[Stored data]
(** Everything [verify] and [settle] get from outside: the helpers of
    shared/ and shared/evm, the table [config], viem, the wallet client and
    the JavaScript runtime ([BigInt] on a string, [Date.now]).  [Date_now k]
    is the reading, in milliseconds, of the k-th call of [Date.now] (counted
    from 0) in one invocation.  The client and the wallet are part of the
    world: [getVersion] and [getERC20Balance] are already applied to them. *)
Record World : Type := mkWorld {
  getNetworkId : string -> result Z;
  config : Z -> option ChainConfig;
  getVersion : result string;
  verifyTypedData : TypedData -> result bool;
  getAddress : string -> result string;
  Date_now : nat -> Z;
  BigInt : string -> result Z;
  getERC20Balance : string -> string -> result Z;
  writeContract : WriteContract -> result string;
  waitForTransactionReceipt : string -> result Receipt
}.

(** ** Traces *)

(** A value shown in the data object of a [console.error] call. *)
Inductive LogValue : Type :=
| LString (s : string)
| LNumber (n : Z)
| LExtra (e : option Extra.t)
| LTypedData (td : Domain * Authorization.t)
| LPayload (p : PaymentPayload.t)
| LRequirements (r : PaymentRequirements.t)
| LReceipt (r : Receipt).

(** The observable actions of one invocation, in the order they happen. *)
Inductive Event : Type :=
| EGetNetworkId (network : string)
| EGetVersion
| EVerifyTypedData (td : TypedData)
| EGetAddress (a : string)
| EDateNow
| EGetERC20Balance (token owner : string)
| EWriteContract (args : WriteContract)
| EWaitForTransactionReceipt (hash : string)
| EConsoleError (msg : string) (data : list (string * LogValue)).

Record State : Type := mkState {
  trace : list Event;
  reads : nat
}.

Definition init : State := mkState [] 0.

(** ** The monad: a trace, a clock counter and exceptions *)

Definition M (A : Type) : Type := State -> result A * State.

Definition ret {A : Type} (a : A) : M A := fun s => (Ok a, s).

Definition bind {A B : Type} (m : M A) (k : A -> M B) : M B :=
  fun s =>
    match m s with
    | (Ok a, s') => k a s'
    | (Throw e, s') => (Throw e, s')
    end.

Notation "x <- m ;; k" := (bind m (fun x => k))
  (at level 61, m at next level, right associativity).
Notation "m ;;; k" := (bind m (fun _ => k))
  (at level 61, right associativity).

(** A pure computation that may throw. *)
Definition lift {A : Type} (r : result A) : M A := fun s => (r, s).

Definition throw {A : Type} (e : string) : M A := lift (Throw e).

(** A call to a collaborator: the call is recorded, then it answers. *)
Definition call {A : Type} (ev : Event) (r : result A) : M A :=
  fun s => (r, mkState (trace s ++ [ev]) (reads s)).

Definition console_error (msg : string) (data : list (string * LogValue))
  : M unit :=
  call (EConsoleError msg data) (Ok tt).

(** [Math.floor(Date.now() / 1000)]. *)
Definition now_seconds (w : World) : M Z :=
  fun s =>
    (Ok (Date_now w (reads s) / 1000),
     mkState (trace s ++ [EDateNow]) (S (reads s))).

(** [try { body } catch { handler }] where the handler returns from the
    function and the rest of the function, [k], runs after the body. *)
Definition try_catch {A B : Type} (body : M A) (handler : M B)
  (k : A -> M B) : M B :=
  fun s =>
    match body s with
    | (Ok a, s') => k a s'
    | (Throw _, s') => handler s'
    end.

(** ** The facilitator *)

(** Modelled from the spec: the constant [SCHEME] exported by schemes/exact,
    which is not among the sources; the specification names the scheme
    "exact". *)
Definition SCHEME : string := "exact".

Definition primaryType : string := "TransferWithAuthorization".

Section Facilitator.

Variable w : World.

(** [paymentRequirements.extra?.name] and [paymentRequirements.extra?.version]. *)
Definition extra_name (r : PaymentRequirements.t) : option string :=
  match PaymentRequirements.extra r with
  | Some e => Extra.name e
  | None => None
  end.

Definition extra_version (r : PaymentRequirements.t) : option string :=
  match PaymentRequirements.extra r with
  | Some e => Extra.version e
  | None => None
  end.
(** The store changes only through a signup that succeeds: if a request
    leaves the store different from what it was, the request is a signup
    that passed the guard, for a known activity and an email that was not
    among its participants, it was answered with the confirmation, and
    the new store differs by that one appended email. *)
Theorem store_changes_only_by_signup st request c :
  snd (serve request c st) <> st ->
  exists activity_name email u a,
    c = PostSignup activity_name email
    /\ authorized st request u
    /\ activities st !! activity_name = Some a
    /\ (email ∉ participants a)
    /\ serve request c st
       = (Returns (signed_up email activity_name),
          set_activities st
            (<[activity_name := append_participant a email]> (activities st))).
Proof.
  intros Hchanged.
  destruct c as [| |activity_name email|activity_name email|credentials| |];
    simpl in *; try (now exfalso; apply Hchanged).
  - destruct (authorized_dec st request) as [[u Hauth]|Hno].
    + unfold POST_signup in *. rewrite (guarded_accepts _ _ _ _ Hauth) in *.
      destruct (activities st !! activity_name) as [a|] eqn:Hknown.
      * destruct (decide (email ∈ participants a)) as [Hin|Hfresh].
        -- rewrite (signup_for_activity_conflict _ _ _ _ _ Hknown Hin) in Hchanged.
           now exfalso; apply Hchanged.
        -- exists activity_name, email, u, a.
           rewrite (signup_for_activity_fresh _ _ _ _ _ Hknown Hfresh).
           repeat (split; [assumption || reflexivity|]). reflexivity.
      * rewrite (signup_for_activity_unknown _ _ _ _ Hknown) in Hchanged.
        now exfalso; apply Hchanged.
    + unfold POST_signup in Hchanged.
      rewrite (guarded_rejects _ _ _ Hno) in Hchanged.
      now exfalso; apply Hchanged.
  - exfalso. apply Hchanged.
    destruct (authorized_dec st request) as [[u Hauth]|Hno].
    + now rewrite (unregister_is_noop _ _ _ _ _ Hauth).
    + unfold DELETE_unregister. now rewrite (guarded_rejects _ _ _ Hno).
  - exfalso. apply Hchanged. apply login_store.
  - exfalso. apply Hchanged. apply me_store.
Qed.
(* ===== verification/_CoqProject ===== *)
-Q . S2P
Prelude.v
PyString.v
PyValue.v
Codecs.v
Converter.v
RoundTrip.v
ConverterSpec.v
ParserSpec.v
RoundTripLines.v
Tests.v
Bidict.v
PrefsManager.v
EngineSpec.v
Sides.v
Fakes.v
Aggregator.v
Typing.v
Liveness.v
DeletionSync.v
SyncScript.v
Session.v
Prefs.v
Pass.v
Refinement.v
Fixpoint drop_while {A} (p : A → bool) (l : list A) : list A :=
  match l with
  | x :: l' => if p x then drop_while p l' else l
  | [] => []
  end.

Lemma take_drop_while {A} (p : A → bool) l :
  take_while p l ++ drop_while p l = l.
Proof. induction l as [|x l IH]; simpl; [done|]. destruct (p x); by f_equal/=. Qed.

Lemma take_while_Forall {A} (p : A → bool) l :
  Forall (λ x, p x = true) (take_while p l).
Proof.
  induction l as [|x l IH]; simpl; [done|].
  destruct (p x) eqn:Hx; by constructor.
Qed.

Lemma drop_while_head {A} (p : A → bool) l x rest :
  drop_while p l = x :: rest → p x = false.
Proof.
  induction l as [|y l IH]; simpl; [done|].
  destruct (p y) eqn:Hy; [done|]. by intros [= -> _].
Qed.

Lemma take_while_length {A} (p : A → bool) l :
  length l = length (take_while p l) + length (drop_while p l).
Proof. by rewrite <-length_app, take_drop_while. Qed.

Lemma drop_take_while {A} (p : A → bool) l :
  drop (length (take_while p l)) l = drop_while p l.
Proof.
  rewrite <-(take_drop_while p l) at 2. by rewrite drop_app_length.
Qed.

(** The last element a partial function keeps. *)
Lemma last_omap_cons {A B} (f : A → option B) x l :
  last (omap f (x :: l))
  = match last (omap f l) with Some y => Some y | None => f x end.
Proof.
  change (omap f (x :: l))
    with (match f x with Some y => y :: omap f l | None => omap f l end).
  destruct (f x); [apply last_cons|by destruct (last (omap f l))].
Qed.

Lemma length_omap_le {A B} (f : A → option B) (l : list A) :
  length (omap f l) ≤ length l.
Proof.
  induction l as [|x l IH]; [done|].
  change (omap f (x :: l))
    with (match f x with Some y => y :: omap f l | None => omap f l end).
  destruct (f x); simpl; lia.
Qed.

Lemma length_omap_Forall {A B} (f : A → option B) (l : list A) :
  Forall (λ x, is_Some (f x)) l → length (omap f l) = length l.
Proof.
  induction 1 as [|x l [y Hy] _ IH]; simpl; [done|]. rewrite Hy. simpl. by f_equal.
Qed.

(** A comprehension whose element expression returns on every element
    returns, with the values of the elements. *)
Lemma mapM_result_Ok {A B} (f : A → result B) (l : list A) :
  Forall (λ x, is_ok (f x) = true) l →
  ∃ ys, mapM_result f l = Ok ys ∧ ∀ y, y ∈ ys ↔ ∃ x, x ∈ l ∧ f x = Ok y.
Proof.
  induction 1 as [|x l [y Hy]%is_ok_Ok _ (ys & Hys & Hin)].
  - exists []. split; [done|]. intros y. split; [by intros ?%elem_of_nil|].
    by intros (x & ?%elem_of_nil & _).
  - exists (y :: ys). simpl. rewrite Hy, Hys. split; [done|]. intros z.
    rewrite elem_of_cons, Hin. split.
    + intros [->|(x' & ? & ?)]; [exists x|exists x']; by rewrite ?elem_of_cons; auto.
    + intros (x' & [->|?]%elem_of_cons & Hz); [left; congruence|right; eauto].
Qed.

(** The longest prefix and what follows it, when an element that fails
    the test comes after a list. *)
Lemma take_while_app_stop {A} (p : A → bool) l x rest :
  p x = false → take_while p (l ++ x :: rest) = take_while p l.
Proof.
  intros Hx. induction l as [|y l IH]; simpl; [by rewrite Hx|].
  destruct (p y); by rewrite ?IH.
Qed.

Lemma drop_while_app_stop {A} (p : A → bool) l x rest :
  p x = false → drop_while p (l ++ x :: rest) = drop_while p l ++ x :: rest.
Proof.
  intros Hx. induction l as [|y l IH]; simpl; [by rewrite Hx|].
  by destruct (p y).
Qed.

Lemma take_while_all {A} (p : A → bool) l :
  Forall (λ x, p x = true) l → take_while p l = l.
Proof. induction 1 as [|x l Hx _ IH]; simpl; [done|]. by rewrite Hx, IH. Qed.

EXERCISE OBJECTIVE
The line containing "- exists (y" and all lines after it, through the last line of the data, should be retyped exactly.

COMPLETED TASK
  - exists (y :: ys). simpl. rewrite Hy, Hys. split; [done|]. intros z.
    rewrite elem_of_cons, Hin. split.
    + intros [->|(x' & ? & ?)]; [exists x|exists x']; by rewrite ?elem_of_cons; auto.
    + intros (x' & [->|?]%elem_of_cons & Hz); [left; congruence|right; eauto].
Qed.

(** The longest prefix and what follows it, when an element that fails
    the test comes after a list. *)
Lemma take_while_app_stop {A} (p : A → bool) l x rest :
  p x = false → take_while p (l ++ x :: rest) = take_while p l.
Proof.
  intros Hx. induction l as [|y l IH]; simpl; [by rewrite Hx|].
  destruct (p y); by rewrite ?IH.
Qed.

Lemma drop_while_app_stop {A} (p : A → bool) l x rest :
  p x = false → drop_while p (l ++ x :: rest) = drop_while p l ++ x :: rest.
Proof.
  intros Hx. induction l as [|y l IH]; simpl; [by rewrite Hx|].
  by destruct (p y).
Qed.

Lemma take_while_all {A} (p : A → bool) l :
  Forall (λ x, p x = true) l → take_while p l = l.
Proof. induction 1 as [|x l Hx _ IH]; simpl; [done|]. by rewrite Hx, IH. Qed.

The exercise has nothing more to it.